Samsung has received at least 92 reports of Note 7 batteries overheating in the United States, with 26 reports of burns and 55 reports of property damage, according to information posted by the US Consumer Product Safety Commission. The agency is now working on a potential recall of the replacement Note 7s.

As the world's top-selling smartphone company awaits results of probe by US safety regulators, some investors and analysts predict Samsung may scrap the Note 7 and move on to successor models to limit the financial and reputational damage.

"In the worst case scenario, the US could conclude the product is fundamentally flawed and ban sales of the device," Song Myung-sub, an analyst at HI Investment Securities, told Reuters.

If Samsung stops selling the Note 7s, that will translate into lost sales of up to 19 million phones that the firm was expected to generate during the Note 7's product cycle, according to analysts.

That would equate to nearly $17 billion in lost revenue, based on a Reuters calculation of the cost of the phones. That's a big increase from $5 billion in missed sales and recall costs analysts initially expected Samsung to incur under the assumption that the firm would resume global Note 7 sales in the fourth quarter.

Chances of that now look slim. South Korea's Hankyoreh newspaper, citing unnamed sources, said on Tuesday Samsung will likely stop Note 7 sales permanently. Samsung did not comment on the report.

"This has probably killed the Note 7 brand name," said Edward Snyder, the managing director of Charter Equity Research.

"By the time they fix the problem they have to go through recertification and requalification and by the time that happens, they're going up against the (Galaxy) S8 launch," Snyder told Reuters.

Samsung has already temporarily halted Note 7 production (See: Samsung halts production and sale of Galaxy Note 7, asks users to switch off). That could lead to a write-down in inventory in the event Samsung has to end sales entirely.

Broker Nomura estimates Samsung may have to incur up to 1.6 trillion won of disposal costs in the fourth quarter, assuming around 4 million Note 7s have been made.

For Samsung, with a market value of $235 billion and $69 billion in cash and equivalents at the end of June, the loss of sales of one model could be absorbed. The bigger problem will be long-term impact on its reputation and brand, analysts and experts say.

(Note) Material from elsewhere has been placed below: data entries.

(* ===== verification/DetectableEffect.v ===== *)
(** The minimum detectable effect and its inverse,
    [src/zicato/tournament/detectable_effect.py].

    The logarithm, exponential and log-gamma are parameters.  Every divisor of the
    source is positive or guarded away from zero, so no division raises. *)

From S2P Require Import Prelude PyFloat.

Definition MDE_ALPHA : float := 0.05%float.
Definition MDE_POWER : float := 0.8%float.
Definition REPLICATE_SIZING_CAP : Z := 32.

Section Effect.
Context `{Libm}.

(** ** The incomplete beta function *)

(** [if abs(d) < fpmin: d = fpmin] *)
Definition off_zero (d : float) : float := if flt (fabs d) 1.0e-300%float then 1.0e-300%float else d.

(** One half-step of Lentz's method with the coefficient [aa]. *)
Definition lentz (aa c d : float) : float * float :=
  (off_zero (fadd f1 (fdiv aa c)), fdiv f1 (off_zero (fadd f1 (fmul aa d)))).

(** [for m in range(...)] with its [break]; [fuel] iterations remain. *)
Fixpoint betacf_loop (fuel : nat) (m : Z) (a b x qab qap qam c d h : float) : float :=
  match fuel with
  | 0 => h
  | S fuel =>
      let fm := float_of_Z m in
      let m2 := float_of_Z (2 * m) in
      let aa := fdiv (fmul (fmul fm (fsub b fm)) x) (fmul (fadd qam m2) (fadd a m2)) in
      let '(c, d) := lentz aa c d in
      let h := fmul h (fmul d c) in
      let aa := fdiv (fmul (fmul (fneg (fadd a fm)) (fadd qab fm)) x)
                     (fmul (fadd a m2) (fadd qap m2)) in
      let '(c, d) := lentz aa c d in
      let delta := fmul d c in
      let h := fmul h delta in
      if flt (fabs (fsub delta f1)) 3.0e-16%float then h
      else betacf_loop fuel (m + 1) a b x qab qap qam c d h
  end.

Definition _betacf (a b x : float) : float :=
  let qab := fadd a b in
  let qap := fadd a f1 in
  let qam := fsub a f1 in
  let d := fdiv f1 (off_zero (fsub f1 (fdiv (fmul qab x) qap))) in
  betacf_loop 200 1 a b x qab qap qam f1 d d.

Definition _reg_incomplete_beta (a b x : float) : float :=
  if fle x f0 then f0
  else if fle f1 x then f1
  else
    let lbt :=
      fadd (fadd (fsub (fsub (m_lgamma (fadd a b)) (m_lgamma a)) (m_lgamma b))
                 (fmul a (m_log x)))
           (fmul b (m_log (fsub f1 x))) in
    let bt := m_exp lbt in
    if flt x (fdiv (fadd a f1) (fadd (fadd a b) 2.0%float))
    then fdiv (fmul bt (_betacf a b x)) a
    else fsub f1 (fdiv (fmul bt (_betacf b a (fsub f1 x))) b).

(** ** The Student-t quantile *)

(** [for _ in range(160)] *)
Fixpoint bisect_quantile (fuel : nat) (p2 df lo hi : float) : float * float :=
  match fuel with
  | 0 => (lo, hi)
  | S fuel =>
      let mid := fdiv (fadd lo hi) 2.0%float in
      if flt p2 (_reg_incomplete_beta (fdiv df 2.0%float) 0.5%float
                   (fdiv df (fadd df (fmul mid mid))))
      then bisect_quantile fuel p2 df mid hi
      else bisect_quantile fuel p2 df lo mid
  end.

Definition students_t_upper_quantile (upper_tail : float) (df : Z) : float :=
  let p2 := fmul 2.0%float upper_tail in
  let '(lo, hi) := bisect_quantile 160 p2 (float_of_Z df) f0 1.0e7%float in
  fdiv (fadd lo hi) 2.0%float.

(** ** The effect *)

Definition minimum_detectable_effect (sd : float) (n : Z) (alpha power : float) : option float :=
  if (n <? 2)%Z then None
  else
    let df := (2 * (n - 1))%Z in
    let t_alpha := students_t_upper_quantile (fdiv alpha 2.0%float) df in
    let t_beta := students_t_upper_quantile (fsub f1 power) df in
    Some (fmul (fmul (fadd t_alpha t_beta) sd) (fsqrt (fdiv 2.0%float (float_of_Z n)))).

(** [effect is not None and effect <= margin] *)
Definition resolves (delta_std margin alpha power : float) (n : Z) : bool :=
  match minimum_detectable_effect delta_std n alpha power with
  | Some effect => fle effect margin
  | None => false
  end.

Definition replicates_for_margin (delta_std margin alpha power : float) (cap : Z) : option Z :=
  if fle margin f0 then None
  else find_first (resolves delta_std margin alpha power) (seqZ 2 (cap - 1)).
End Effect.

(** ** The ladder *)

Lemma find_first_seqZ (p : Z -> bool) m len n :
  find_first p (seqZ m len) = Some n <->
  (m <= n < m + len)%Z /\ p n = true /\ forall k, (m <= k < n)%Z -> p k = false.
Proof.
  unfold find_first. destruct (Z.le_gt_cases 0 len) as [Hlen|Hlen].
  2:{ rewrite seqZ_nil by lia. cbn. split; [done|lia]. }
  revert m. pattern len. apply natlike_ind; [|clear len Hlen|done].
  - intros m. rewrite seqZ_nil by lia. cbn. split; [done|lia].
  - intros len Hlen IH m. rewrite seqZ_cons by lia. cbn [List.find].
    replace (Z.pred (Z.succ len)) with len by lia. destruct (p m) eqn:Em.
    + split; [intros [= <-]; split_and!; [lia|lia|done|lia]|]. intros (Hr & Hn & Hk). f_equal.
      destruct (Z.eq_dec m n) as [|Hne]; [done|]. rewrite Hk in Em by lia. done.
    + rewrite IH. split; intros (Hr & Hn & Hk).
      * split_and!; [lia..|done|]. intros k ?. destruct (Z.eq_dec k m) as [->|]; [done|]. apply Hk. lia.
      * assert (n <> m) by congruence. split_and!; [lia..|done|]. intros k ?. apply Hk. lia.
Qed.

Lemma replicates_for_margin_spec `{Libm} delta_std margin alpha power cap n :
  replicates_for_margin delta_std margin alpha power cap = Some n <->
  fle margin f0 = false /\ (2 <= n <= cap)%Z /\ resolves delta_std margin alpha power n = true
  /\ forall k, (2 <= k < n)%Z -> resolves delta_std margin alpha power k = false.
Proof.
  unfold replicates_for_margin. destruct (fle margin f0); [by split; [|intros [? _]]|].
  rewrite find_first_seqZ. split.
  - intros (? & ? & ?). split_and!; [done|lia..|done|done].
  - intros (_ & ? & ? & ?). split_and!; [lia..|done|done].
Qed.

(** The replicate count sized for a positive margin is the least count on the
    ladder 2, 3, ..., cap whose minimum detectable effect is within the margin; no
    count is returned exactly when the margin is not positive or no count on the
    ladder resolves it. *)
Theorem replicates_for_margin_least `{Libm} delta_std margin alpha power cap :
  match replicates_for_margin delta_std margin alpha power cap with
  | Some n =>
      fle margin f0 = false /\ (2 <= n <= cap)%Z /\ resolves delta_std margin alpha power n = true
      /\ forall k, (2 <= k < n)%Z -> resolves delta_std margin alpha power k = false
  | None =>
      fle margin f0 = true
      \/ forall k, (2 <= k <= cap)%Z -> resolves delta_std margin alpha power k = false
  end.
Proof.
  destruct (replicates_for_margin delta_std margin alpha power cap) as [n|] eqn:E.
  { by apply replicates_for_margin_spec. }
  unfold replicates_for_margin in E. destruct (fle margin f0); [by left|right].
  intros k Hk. apply (find_first_None _ _ _ E). apply elem_of_seqZ. lia.
Qed.
(* ===== verification/Gauntlet.v ===== *)
(** The one-challenger gauntlet,
    [src/zicato/selection/strategies/gauntlet.py]. *)

From S2P Require Import Prelude PyFloat PyJson CoreTypes Gate Params Strategy.

Record GauntletStrategy := {
  g_params : Params;
  g_replicates : Z;
  g_champion : option Contestant;
  g_challenger : option Contestant;
  g_result : option MatchupResult;
  g_scheduled : bool;
}.

Definition gauntlet_init `{PyFormat} `{PyRepr} (params : option Params) : result GauntletStrategy :=
  try pr <- strategy_init "gauntlet" base_parameter_names 2 params;
  Ok {| g_params := pr.1; g_replicates := pr.2; g_champion := None; g_challenger := None;
        g_result := None; g_scheduled := false |}.

Definition gauntlet_seed (champ : Contestant) (chs : list Contestant) (s : GauntletStrategy)
    : result GauntletStrategy :=
  match chs with
  | [] => Raise (ValueError "gauntlet requires exactly one challenger; got none")
  | c :: _ =>
      Ok {| g_params := g_params s; g_replicates := g_replicates s; g_champion := Some champ;
            g_challenger := Some c; g_result := g_result s; g_scheduled := g_scheduled s |}
  end.

Definition gauntlet_next (s : GauntletStrategy) : list Matchup * GauntletStrategy :=
  match g_scheduled s, g_champion s, g_challenger s with
  | false, Some champ, Some c =>
      ([{| mu_id := "gauntlet"; mu_left := champ; mu_right := c; mu_board_subset := None;
           mu_replicates := g_replicates s; mu_stage_index := 0; mu_bracket_slot := "";
           mu_budget_seconds := None |}],
       {| g_params := g_params s; g_replicates := g_replicates s; g_champion := g_champion s;
          g_challenger := g_challenger s; g_result := g_result s; g_scheduled := true |})
  | _, _, _ => ([], s)
  end.

Definition gauntlet_record (r : MatchupResult) (s : GauntletStrategy) : GauntletStrategy := {|
  g_params := g_params s; g_replicates := g_replicates s; g_champion := g_champion s;
  g_challenger := g_challenger s; g_result := Some r; g_scheduled := g_scheduled s |}.

Definition gauntlet_standings (s : GauntletStrategy) (promoted : bool) : list Standing :=
  match g_result s, g_champion s, g_challenger s with
  | Some r, Some champ, Some chal =>
      let won c scalar := {|
        sg_generation_id := generation_id c; sg_rank := 1; sg_scalar := scalar; sg_wins := 1;
        sg_losses := 0; sg_status := crowned;
        sg_role := if promoted then role_challenger else role_champion |} in
      let lost c scalar := {|
        sg_generation_id := generation_id c; sg_rank := 2; sg_scalar := scalar; sg_wins := 0;
        sg_losses := 1; sg_status := eliminated;
        sg_role := if promoted then role_champion else role_challenger |} in
      if promoted then [won chal (right_scalar r); lost champ (left_scalar r)]
      else [won champ (left_scalar r); lost chal (right_scalar r)]
  | _, _, _ => []
  end.

Definition gauntlet_champion (s : GauntletStrategy) : SelectionDecision :=
  match g_result s, g_challenger s with
  | Some r, Some c =>
      let outcome := mr_outcome r in
      let promoted := CoreTypes.promoted (decision outcome) in
      {| sd_promoted_generation_id := if promoted then Some (generation_id c) else None;
         sd_decision := decision outcome; sd_reason := reason outcome; sd_matchups := [r];
         sd_crowning_matchup_id := mr_id r; sd_standings := gauntlet_standings s promoted |}
  | _, challenger =>
      let missing :=
        match challenger with
        | None => "no challenger was fielded"
        | Some c =>
            if negb (g_scheduled s)
            then "the duel against " +:+ generation_id c +:+ " was never scheduled"
            else "the scheduled duel against " +:+ generation_id c +:+ " reported no result"
        end in
      {| sd_promoted_generation_id := None; sd_decision := REJECTED;
         sd_reason := "no challenger duel ran: " +:+ missing; sd_matchups := [];
         sd_crowning_matchup_id := ""; sd_standings := [] |}
  end.

Definition gauntlet_rounds (s : GauntletStrategy) : list RoundRecord :=
  match g_result s, g_champion s, g_challenger s with
  | Some r, Some champ, Some chal =>
      let outcome := mr_outcome r in
      let winner :=
        if CoreTypes.promoted (decision outcome) then generation_id chal else generation_id champ in
      [{| rr_stage_index := 0; rr_label := "Gauntlet";
          rr_matches := [settled_record (mr_id r) [generation_id champ; generation_id chal] winner
                           outcome "" None] |}]
  | _, _, _ => []
  end.

#[export] Instance gauntlet_strategy : SelectionStrategy GauntletStrategy := {|
  field_size _ := 1%Z;
  replicates := g_replicates;
  seed := gauntlet_seed;
  next_matchups s := Ok (gauntlet_next s);
  record_result r s := Ok (gauntlet_record r s);
  resolved s := bool_decide (is_Some (g_result s));
  champion := gauntlet_champion;
  rounds := gauntlet_rounds;
  _pending_round _ := Ok None;
  _live_standings _ := [];
|}.

(** Between batches the duel is either still to schedule or decided, between the
    champion and the first challenger of the field. *)
Definition gauntlet_inv (champ : Contestant) (chs : list Contestant) (s : GauntletStrategy) : Prop :=
  g_champion s = Some champ
  /\ exists c, head chs = Some c /\ g_challenger s = Some c
     /\ match g_result s with
        | None => g_scheduled s = false
        | Some r => mr_left_id r = generation_id champ /\ mr_right_id r = generation_id c
        end.

#[export] Instance gauntlet_laws : SelectionLaws GauntletStrategy.
Proof.
  refine {|
    fresh s := g_result s = None /\ g_scheduled s = false;
    fields chs := chs <> [];
    inv := gauntlet_inv;
    fuel s := match g_result s with None => 1 | Some _ => 0 end |}.
  - intros champ [|c chs] s [Hr Hs] Hne; [done|]. eexists. split; [reflexivity|].
    split; [done|]. exists c. cbn. by rewrite Hr.
  - intros champ chs s (Hc & c & Hh & Hch & Hr) Hres. cbn in *.
    destruct (g_result s); [done|]. unfold gauntlet_next. rewrite Hr, Hc, Hch.
    eexists _, _. split; [reflexivity|done].
  - intros champ chs s ms s' rs (Hc & c & Hh & Hch & Hr) Hres Hn Hne Hans. cbn in *.
    destruct (g_result s) eqn:E; [done|]. unfold gauntlet_next in Hn. rewrite Hr, Hc, Hch in Hn.
    injection Hn as <- <-. apply Forall2_cons_inv_l in Hans as (r & rs' & (Hid & Hl & Hrt) & Hnil & ->).
    apply Forall2_nil_inv_l in Hnil as ->. eexists. split; [reflexivity|]. split; [|cbn; lia].
    split; [done|]. by exists c.
  - intros champ chs s (Hc & c & Hh & Hch & Hr) gid. cbn. unfold gauntlet_champion. rewrite Hch.
    destruct (g_result s) as [r|]; [|done]. cbn. destruct (decision (mr_outcome r)) eqn:Ed; try done.
    intros [= <-]. destruct Hr as [Hl Hrt]. split_and!; [done| |].
    + exists c. split; [|done]. destruct chs; [done|]. injection Hh as ->. set_solver.
    + exists r. split_and!; try done. set_solver.
Defined.
Lemma sw_next_cases champ chs s :
  sw_live champ chs s -> sw_pending s = [] ->
  exists ms s', sw_next s = Ok (ms, s') /\ (ms = [] -> sw_inv champ chs s')
    /\ forall rs, ms <> [] -> Forall2 answers ms rs ->
         exists s'', record_results rs s' = Ok s'' /\ sw_inv champ chs s'' /\ sw_fuel s'' < sw_fuel s.
Proof.
  intros Hl Hp. pose proof Hl as []. unfold sw_next. rewrite wl_champion0, Hp.
  destruct (Z.leb_spec (sw_rounds_n s) (Z.of_nat (sw_stage_index s))) as [Hge|Hlt].
  - destruct (sw_maybe_final_ok champ chs s Hl) as [(f & Hf & ->)|[Hno ->]].
    + eexists _, _. split_and!; [done|done|]. intros rs _ Hans.
      apply Forall2_cons_inv_l in Hans as (r & rs' & Hr & Hnil & ->).
      apply Forall2_nil_inv_l in Hnil as ->. eexists. split; [reflexivity|].
      pose proof (sw_final_done champ chs s f r Hl Hp Hge Hf Hr) as Hd.
      split; [by right; right|]. unfold sw_fuel. destruct (wd_decided _ _ _ Hd) as [r' ->].
      rewrite wl_no_result0. lia.
    + eexists _, _. split_and!; [done| |done]. intros _. right. left. by split_and!.
  - destruct (sw_schedule_live champ chs s Hl Hp Hlt) as (ms & s' & Hsch & Hl' & Hp' & Hlen & Hrn & Hst).
    exists ms, s'. split_and!; [done|intros ->; left; by split|]. intros rs Hne Hans.
    destruct (sw_batch champ chs s' ms rs Hl' Hp' Hans) as (s'' & Hs'' & Hl'' & Hp'' & Hb & Hrn').
    exists s''. split_and!; [done|by left|]. unfold sw_fuel.
    rewrite (wl_no_result _ _ _ Hl''), wl_no_result0, Hrn', Hrn.
    unfold rounds_begun in Hb. rewrite Hp'', Hp' in Hb. destruct ms as [|m ms]; [done|].
    change (match pending_of (m :: ms) with [] => _ | _ :: _ => _ end) with (S (sw_stage_index s')) in Hb.
    rewrite Hb, Hst. lia.
Qed.

#[export] Instance swiss_laws : SelectionLaws Swiss.
Proof.
  refine {| fresh := sw_fresh; fields _ := True; inv := sw_inv; fuel := sw_fuel |}.
  - intros champ chs s Hf _. eexists. split; [reflexivity|]. by apply sw_seed_inv.
  - intros champ chs s Hinv Hres. destruct (sw_unresolved champ chs s Hinv Hres) as [Hl Hp].
    destruct (sw_next_cases champ chs s Hl Hp) as (ms & s' & ? & ? & _). by exists ms, s'.
  - intros champ chs s ms s' rs Hinv Hres Hnext Hms Hans.
    destruct (sw_unresolved champ chs s Hinv Hres) as [Hl Hp].
    destruct (sw_next_cases champ chs s Hl Hp) as (ms0 & s0 & Hn & _ & Hall).
    cbn in Hnext. rewrite Hn in Hnext. injection Hnext as -> ->. by apply Hall.
  - intros champ chs s Hinv. apply final_ok_crowned.
    destruct Hinv as [[[] _]|[(Hc & Hchs & _ & Hr & _)|Hd]]; [| |apply Hd].
    + split_and!; [done|done|]. intros r. cbn. by rewrite wl_no_result0.
    + split_and!; [done|done|]. intros r. cbn. by rewrite Hr.
Defined.

(** A driven Swiss over challengers with ids of their own stops decided. *)
Lemma sw_stopped_done champ chs s :
  chs <> [] -> NoDup (generation_id <$> champ :: chs) -> stopped champ chs s -> sw_done champ chs s.
Proof.
  intros Hne Hnd Hst.
  assert (Hno : forall c, c ∈ chs -> not_champion champ (generation_id c) = true).
  { intros c Hc. unfold not_champion. apply negb_true_iff. rewrite fmap_cons in Hnd.
    apply NoDup_cons in Hnd as [Hnd _]. destruct (String.eqb_spec (generation_id c) (generation_id champ)) as [E|];
      [|done]. destruct Hnd. rewrite <-E. by apply list_elem_of_fmap_2. }
  assert (Hcl : forall t, ~ sw_closed champ chs t).
  { intros t (_ & _ & _ & _ & _ & Hall). destruct chs as [|c chs]; [done|].
    specialize (Hno c ltac:(set_solver)). rewrite Hall in Hno; set_solver. }
  destruct Hst as [[[Hl Hp]|[Hc|?]] Hstop]; [|by destruct (Hcl _ Hc)|done]. exfalso.
  destruct Hstop as [Hres|(s0 & Hinv0 & Hres0 & Hnext)].
  - cbn in Hres. destruct Hl. unfold sw_resolved in Hres.
    by rewrite wl_champion0, wl_no_result0, wl_unscheduled0 in Hres.
  - destruct (sw_unresolved champ chs s0 Hinv0 Hres0) as [Hl0 Hp0]. cbn in Hnext. unfold sw_next in Hnext.
    rewrite (wl_champion _ _ _ Hl0), Hp0 in Hnext.
    destruct (Z.leb_spec (sw_rounds_n s0) (Z.of_nat (sw_stage_index s0))) as [Hge|Hlt].
    + destruct (sw_maybe_final_ok champ chs s0 Hl0) as [(f & _ & He)|[Hall _]]; [congruence|].
      destruct chs as [|c chs]; [done|]. specialize (Hno c ltac:(set_solver)). rewrite Hall in Hno; set_solver.
    + destruct (sw_schedule_live champ chs s0 Hl0 Hp0 Hlt) as (ms & s' & Hsch & _ & _ & Hlen & _).
      rewrite Hsch in Hnext. injection Hnext as -> _. destruct chs; done.
Qed.

Lemma sw_rounds_kept : step_keeps sw_rounds_n.
Proof.
  split.
  - intros s ms s' Hn. cbn in Hn. unfold sw_next, sw_maybe_final, sw_schedule_round in Hn.
    repeat (case_match; simplify_eq/=; try done);
      apply result_bind_ok in Hn as (x & _ & Hn); repeat case_match; simplify_eq/=; try done.
    by apply result_bind_ok in Hn as (y & _ & [= _ <-]).
  - intros r s s' [= <-]. unfold sw_record. case_match; [done|]. case_match; [|done].
    destruct p. unfold sw_close_round. by case_match.
Qed.

Lemma sw_row_points s promoted_id row :
  row ∈ sw_standings s promoted_id ->
  sg_wins row = copeland_of s (sg_generation_id row) /\ sg_losses row = losses_of s (sg_generation_id row)
  /\ sg_generation_id row ∈ (generation_id <$> sw_field s).
Proof.
  unfold sw_standings, _ranked. intros (k & row0 & -> & Hlk)%elem_of_lookup_imap.
  apply list_lookup_fmap_Some in Hlk as (g & -> & Hg). split_and!; [done|done|].
  rewrite <-_standing_order_perm. by eapply list_elem_of_lookup_2.
Qed.
End SwissSpec.

(** A Swiss tournament over n >= 1 challengers with ids of their own terminates
    after its fixed number of rounds: floor((n + 1) / 2) duels a round and the
    crowning one.  In the final standings every contestant, champion included, was
    scored once a round (a win, a loss or the bye counted as a win), so its wins and
    losses add up to the rounds; only the gate can promote. *)
Theorem swiss_tournament `{PyFormat} `{PyRepr} `{Libm}
    request_field run (strategy : Swiss) champ chs n :
  sw_fresh strategy -> request_field (field_size strategy) = Ok (champ, chs) ->
  chs <> [] -> NoDup (generation_id <$> champ :: chs) -> answering run ->
  S (Z.to_nat (sw_rounds_n strategy)) < n ->
  exists s, evaluate_tournament request_field run n strategy = Some (Ok (champion s))
    /\ length (sd_matchups (champion s))
       = Z.to_nat (sw_rounds_n strategy) * Nat.div2 (S (length chs)) + 1
    /\ crowned_by_gate champ chs (champion s)
    /\ forall row, row ∈ sd_standings (champion s) ->
         (sg_wins row + sg_losses row = sw_rounds_n strategy)%Z.
Proof.
  intros Hf Hreq Hne Hnd Hrun Hn.
  destruct (@evaluate_tournament_drive Swiss _ swiss_laws request_field run strategy champ chs n
    Hf Hreq I Hrun) as (s0 & s & Hseed & Hdrive & Hs & Hst).
  { intros s [= <-]. cbn. unfold sw_fuel. cbn. destruct Hf as (_ & _ & -> & _ & _ & _ & -> & _). lia. }
  exists s. pose proof (sw_stopped_done champ chs s Hne Hnd Hst) as [Hfin _ Hfield (k & Hk & Hd & Hpts)].
  apply (drive_keeps sw_rounds_n _ _ _ _ _ sw_rounds_kept) in Hdrive. injection Hseed as <-.
  rewrite Hdrive in Hk. cbn in Hk. split_and!; [done| |by apply final_ok_crowned|].
  - rewrite <-Hk, Nat2Z.id. change (Nat.div2 (S (length chs))) with (pairings chs).
    rewrite <-Hd. exact (f_equal length (gate_champion_matchups s)).
  - intros row Hrow. destruct (gate_champion_standings s) as [o Ho].
    change (row ∈ sd_standings (gate_champion s)) in Hrow. rewrite Ho in Hrow.
    destruct (sw_row_points s o row Hrow) as (-> & -> & Hin). rewrite <-Hk. apply Hpts; [done|done|].
    by rewrite <-Hfield.
Qed.

Module SwissWitness.
#[local] Existing Instance plain_format.
#[local] Existing Instance plain_repr.
#[local] Existing Instance plain_libm.

Definition strategy : Swiss :=
  match swiss_init None with
  | Ok s => s
  | Raise _ => {| sw_base := blank_gate; sw_field := []; sw_by_id := []; sw_rounds_n := 1;
                  sw_stage_index := 0; sw_pending := []; sw_copeland := []; sw_scalar_sum := [];
                  sw_scalar_n := []; sw_round_matches := []; sw_scheduled_round := -1;
                  sw_leader := None |}
  end.

Lemma swiss_strategy_fresh : sw_fresh strategy.
Proof. apply (swiss_init_fresh None). vm_compute. reflexivity. Qed.

Lemma swiss_tournament_witness :
  exists s, evaluate_tournament request_field4 duel 6 strategy = Some (Ok (champion s))
    /\ length (sd_matchups (champion s)) = Z.to_nat (sw_rounds_n strategy) * 2 + 1.
Proof.
  destruct (swiss_tournament request_field4 duel strategy incumbent field4 6)
    as (s & Hs & Hlen & _).
  - apply swiss_strategy_fresh.
  - reflexivity.
  - discriminate.
  - repeat constructor; set_solver.
  - apply duel_answers.
  - vm_compute. lia.
  - exists s. exact (conj Hs Hlen).
Defined.
End SwissWitness.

"We think the Note 7 incident may hurt demand for Samsung's other smartphone models as well," Nomura analysts said in a note, adding it may have to slash Samsung's fourth-quarter mobile division profit estimates by as much as 85 per cent.

Verizon Communications Inc, the largest US wireless carrier, is already considering shifting marketing away from the troubled Note 7s, a company spokesman said on Monday.

That is likely to boost rival products such as the new Google Pixel and Apple Inc's new iPhone taking market share from Samsung, as most vendors launch new products ahead of the critical year-end holiday sales season.

Samsung also faces lawsuits, with at least two consumers taking the company to the court in the United States to claim compensation on damages stemming from the faulty smartphone.

The Note 7 woes may also roil Samsung's component business, an important and growing source of revenue, as it provides key smartphone parts such as phone screens and memory chips.

Falling Note 7-related orders could not only cut overall revenue for the component business unit, but also crimp prices of such parts, analysts said.